Below are the entries to work from; restate word for word the portion that opens with the line containing "Definition ex_perms (u" and closes with the line containing "Definition ex_intent (id", keeping both.

(Stored items)
• • • • • • •

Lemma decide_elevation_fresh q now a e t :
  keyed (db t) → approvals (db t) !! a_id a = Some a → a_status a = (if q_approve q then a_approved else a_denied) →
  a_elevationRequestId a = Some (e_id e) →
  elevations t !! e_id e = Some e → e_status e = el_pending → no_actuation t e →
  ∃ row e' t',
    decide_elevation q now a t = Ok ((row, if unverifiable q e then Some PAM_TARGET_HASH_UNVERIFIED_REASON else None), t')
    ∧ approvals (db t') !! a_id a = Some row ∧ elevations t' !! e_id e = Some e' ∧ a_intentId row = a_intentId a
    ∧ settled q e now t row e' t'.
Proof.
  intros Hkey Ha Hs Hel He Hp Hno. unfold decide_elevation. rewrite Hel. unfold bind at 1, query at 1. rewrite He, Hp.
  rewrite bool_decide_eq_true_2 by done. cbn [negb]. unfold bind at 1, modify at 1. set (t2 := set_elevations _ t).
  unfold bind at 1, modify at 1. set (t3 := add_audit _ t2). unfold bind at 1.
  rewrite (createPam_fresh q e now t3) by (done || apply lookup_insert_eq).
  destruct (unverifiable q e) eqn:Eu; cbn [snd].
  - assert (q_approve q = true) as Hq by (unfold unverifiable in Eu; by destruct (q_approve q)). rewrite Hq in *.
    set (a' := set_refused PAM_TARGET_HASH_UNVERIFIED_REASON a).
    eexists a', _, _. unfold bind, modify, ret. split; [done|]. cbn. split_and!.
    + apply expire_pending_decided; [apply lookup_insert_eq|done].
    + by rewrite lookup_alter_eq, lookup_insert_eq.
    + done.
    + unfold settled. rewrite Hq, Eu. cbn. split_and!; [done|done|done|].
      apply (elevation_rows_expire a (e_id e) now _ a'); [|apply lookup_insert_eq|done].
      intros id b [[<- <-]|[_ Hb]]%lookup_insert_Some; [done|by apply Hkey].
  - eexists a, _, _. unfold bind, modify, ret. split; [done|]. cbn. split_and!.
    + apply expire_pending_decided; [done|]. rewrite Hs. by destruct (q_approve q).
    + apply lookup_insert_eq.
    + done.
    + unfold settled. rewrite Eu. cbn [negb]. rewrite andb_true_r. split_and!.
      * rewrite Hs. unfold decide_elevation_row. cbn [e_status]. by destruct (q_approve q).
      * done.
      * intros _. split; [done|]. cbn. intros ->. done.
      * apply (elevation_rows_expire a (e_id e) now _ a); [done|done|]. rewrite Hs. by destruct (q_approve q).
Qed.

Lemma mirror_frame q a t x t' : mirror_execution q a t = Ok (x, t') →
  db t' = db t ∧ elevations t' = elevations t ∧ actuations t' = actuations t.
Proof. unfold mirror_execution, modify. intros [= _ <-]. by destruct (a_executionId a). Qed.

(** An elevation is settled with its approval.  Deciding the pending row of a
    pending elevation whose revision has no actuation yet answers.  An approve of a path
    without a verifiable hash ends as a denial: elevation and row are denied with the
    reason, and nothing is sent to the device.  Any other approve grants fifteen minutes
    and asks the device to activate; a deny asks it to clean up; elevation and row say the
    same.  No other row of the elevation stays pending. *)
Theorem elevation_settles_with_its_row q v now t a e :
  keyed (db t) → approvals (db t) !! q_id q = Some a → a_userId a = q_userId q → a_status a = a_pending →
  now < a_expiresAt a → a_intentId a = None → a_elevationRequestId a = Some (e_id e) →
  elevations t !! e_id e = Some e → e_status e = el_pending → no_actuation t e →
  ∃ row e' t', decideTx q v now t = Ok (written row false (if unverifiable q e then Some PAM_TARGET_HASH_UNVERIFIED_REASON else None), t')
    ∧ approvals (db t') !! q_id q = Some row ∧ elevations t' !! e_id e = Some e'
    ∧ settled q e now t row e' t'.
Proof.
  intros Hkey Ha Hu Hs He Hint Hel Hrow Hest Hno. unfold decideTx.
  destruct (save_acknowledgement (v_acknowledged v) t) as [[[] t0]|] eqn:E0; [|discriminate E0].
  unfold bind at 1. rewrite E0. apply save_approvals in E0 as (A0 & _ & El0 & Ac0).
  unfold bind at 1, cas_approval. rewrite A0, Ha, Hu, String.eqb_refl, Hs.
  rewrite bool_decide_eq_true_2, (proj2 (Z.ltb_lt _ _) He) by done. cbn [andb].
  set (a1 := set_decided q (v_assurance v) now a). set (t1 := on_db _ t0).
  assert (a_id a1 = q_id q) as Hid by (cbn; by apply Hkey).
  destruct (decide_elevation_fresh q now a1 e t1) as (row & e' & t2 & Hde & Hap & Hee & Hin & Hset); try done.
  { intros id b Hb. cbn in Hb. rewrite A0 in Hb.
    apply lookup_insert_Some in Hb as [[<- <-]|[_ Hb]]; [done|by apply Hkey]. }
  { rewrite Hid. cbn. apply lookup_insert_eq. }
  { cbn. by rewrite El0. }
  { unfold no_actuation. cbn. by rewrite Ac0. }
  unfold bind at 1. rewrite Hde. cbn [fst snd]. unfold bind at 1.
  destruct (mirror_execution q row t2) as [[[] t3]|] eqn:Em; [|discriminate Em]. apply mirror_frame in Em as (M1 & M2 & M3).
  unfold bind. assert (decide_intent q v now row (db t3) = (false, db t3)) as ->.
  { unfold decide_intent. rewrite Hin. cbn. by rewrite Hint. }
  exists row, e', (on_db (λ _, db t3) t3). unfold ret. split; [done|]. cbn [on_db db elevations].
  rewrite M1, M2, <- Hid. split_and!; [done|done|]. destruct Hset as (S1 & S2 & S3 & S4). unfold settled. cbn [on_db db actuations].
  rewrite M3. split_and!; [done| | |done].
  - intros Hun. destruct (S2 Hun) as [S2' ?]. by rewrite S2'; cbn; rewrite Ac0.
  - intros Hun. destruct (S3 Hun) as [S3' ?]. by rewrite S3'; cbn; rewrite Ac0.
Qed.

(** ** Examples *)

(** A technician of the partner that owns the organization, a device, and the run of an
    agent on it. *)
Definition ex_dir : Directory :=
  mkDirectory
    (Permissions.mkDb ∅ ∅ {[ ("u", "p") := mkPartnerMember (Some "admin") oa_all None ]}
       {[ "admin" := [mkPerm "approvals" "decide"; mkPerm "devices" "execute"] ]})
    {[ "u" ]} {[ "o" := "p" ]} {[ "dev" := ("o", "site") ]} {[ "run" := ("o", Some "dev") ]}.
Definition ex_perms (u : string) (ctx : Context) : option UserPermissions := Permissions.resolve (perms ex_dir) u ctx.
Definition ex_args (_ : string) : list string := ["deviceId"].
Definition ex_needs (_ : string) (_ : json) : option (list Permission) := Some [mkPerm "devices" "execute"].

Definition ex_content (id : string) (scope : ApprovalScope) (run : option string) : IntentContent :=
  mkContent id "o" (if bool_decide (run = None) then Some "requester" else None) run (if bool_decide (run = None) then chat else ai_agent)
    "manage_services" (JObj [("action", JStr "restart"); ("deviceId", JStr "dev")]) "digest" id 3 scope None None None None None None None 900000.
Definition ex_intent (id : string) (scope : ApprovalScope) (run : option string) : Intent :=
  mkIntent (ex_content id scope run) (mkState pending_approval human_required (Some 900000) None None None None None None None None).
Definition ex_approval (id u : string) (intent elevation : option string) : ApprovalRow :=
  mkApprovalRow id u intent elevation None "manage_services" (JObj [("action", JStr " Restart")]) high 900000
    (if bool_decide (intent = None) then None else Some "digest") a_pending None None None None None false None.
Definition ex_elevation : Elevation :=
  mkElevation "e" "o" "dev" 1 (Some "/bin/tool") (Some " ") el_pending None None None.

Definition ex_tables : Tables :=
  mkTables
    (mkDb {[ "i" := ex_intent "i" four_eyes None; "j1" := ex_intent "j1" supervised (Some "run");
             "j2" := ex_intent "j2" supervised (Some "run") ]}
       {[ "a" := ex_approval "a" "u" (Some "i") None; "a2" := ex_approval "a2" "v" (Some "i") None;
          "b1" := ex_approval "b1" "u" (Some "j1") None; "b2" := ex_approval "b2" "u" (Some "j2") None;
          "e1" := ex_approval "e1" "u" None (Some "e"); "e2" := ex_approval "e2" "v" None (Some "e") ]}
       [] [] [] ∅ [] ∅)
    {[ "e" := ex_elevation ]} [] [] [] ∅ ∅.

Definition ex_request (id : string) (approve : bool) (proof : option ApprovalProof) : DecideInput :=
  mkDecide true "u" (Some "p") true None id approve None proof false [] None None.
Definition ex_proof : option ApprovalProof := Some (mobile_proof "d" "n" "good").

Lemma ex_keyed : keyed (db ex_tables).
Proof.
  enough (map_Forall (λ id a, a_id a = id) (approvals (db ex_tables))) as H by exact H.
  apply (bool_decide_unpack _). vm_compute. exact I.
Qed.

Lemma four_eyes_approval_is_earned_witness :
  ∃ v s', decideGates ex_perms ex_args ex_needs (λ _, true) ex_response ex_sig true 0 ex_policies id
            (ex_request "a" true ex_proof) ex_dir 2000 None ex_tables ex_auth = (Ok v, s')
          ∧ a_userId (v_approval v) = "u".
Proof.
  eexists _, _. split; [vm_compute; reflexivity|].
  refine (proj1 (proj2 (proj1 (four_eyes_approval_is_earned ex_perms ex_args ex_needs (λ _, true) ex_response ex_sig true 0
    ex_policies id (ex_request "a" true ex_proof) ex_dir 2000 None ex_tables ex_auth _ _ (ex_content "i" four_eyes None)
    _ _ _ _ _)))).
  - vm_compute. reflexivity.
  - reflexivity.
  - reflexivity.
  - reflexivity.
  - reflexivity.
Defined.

• • • • • • •

Answer to this task:
Definition ex_perms (u : string) (ctx : Context) : option UserPermissions := Permissions.resolve (perms ex_dir) u ctx.
Definition ex_args (_ : string) : list string := ["deviceId"].
Definition ex_needs (_ : string) (_ : json) : option (list Permission) := Some [mkPerm "devices" "execute"].

Definition ex_content (id : string) (scope : ApprovalScope) (run : option string) : IntentContent :=
  mkContent id "o" (if bool_decide (run = None) then Some "requester" else None) run (if bool_decide (run = None) then chat else ai_agent)
    "manage_services" (JObj [("action", JStr "restart"); ("deviceId", JStr "dev")]) "digest" id 3 scope None None None None None None None 900000.
Definition ex_intent (id : string) (scope : ApprovalScope) (run : option string) : Intent :=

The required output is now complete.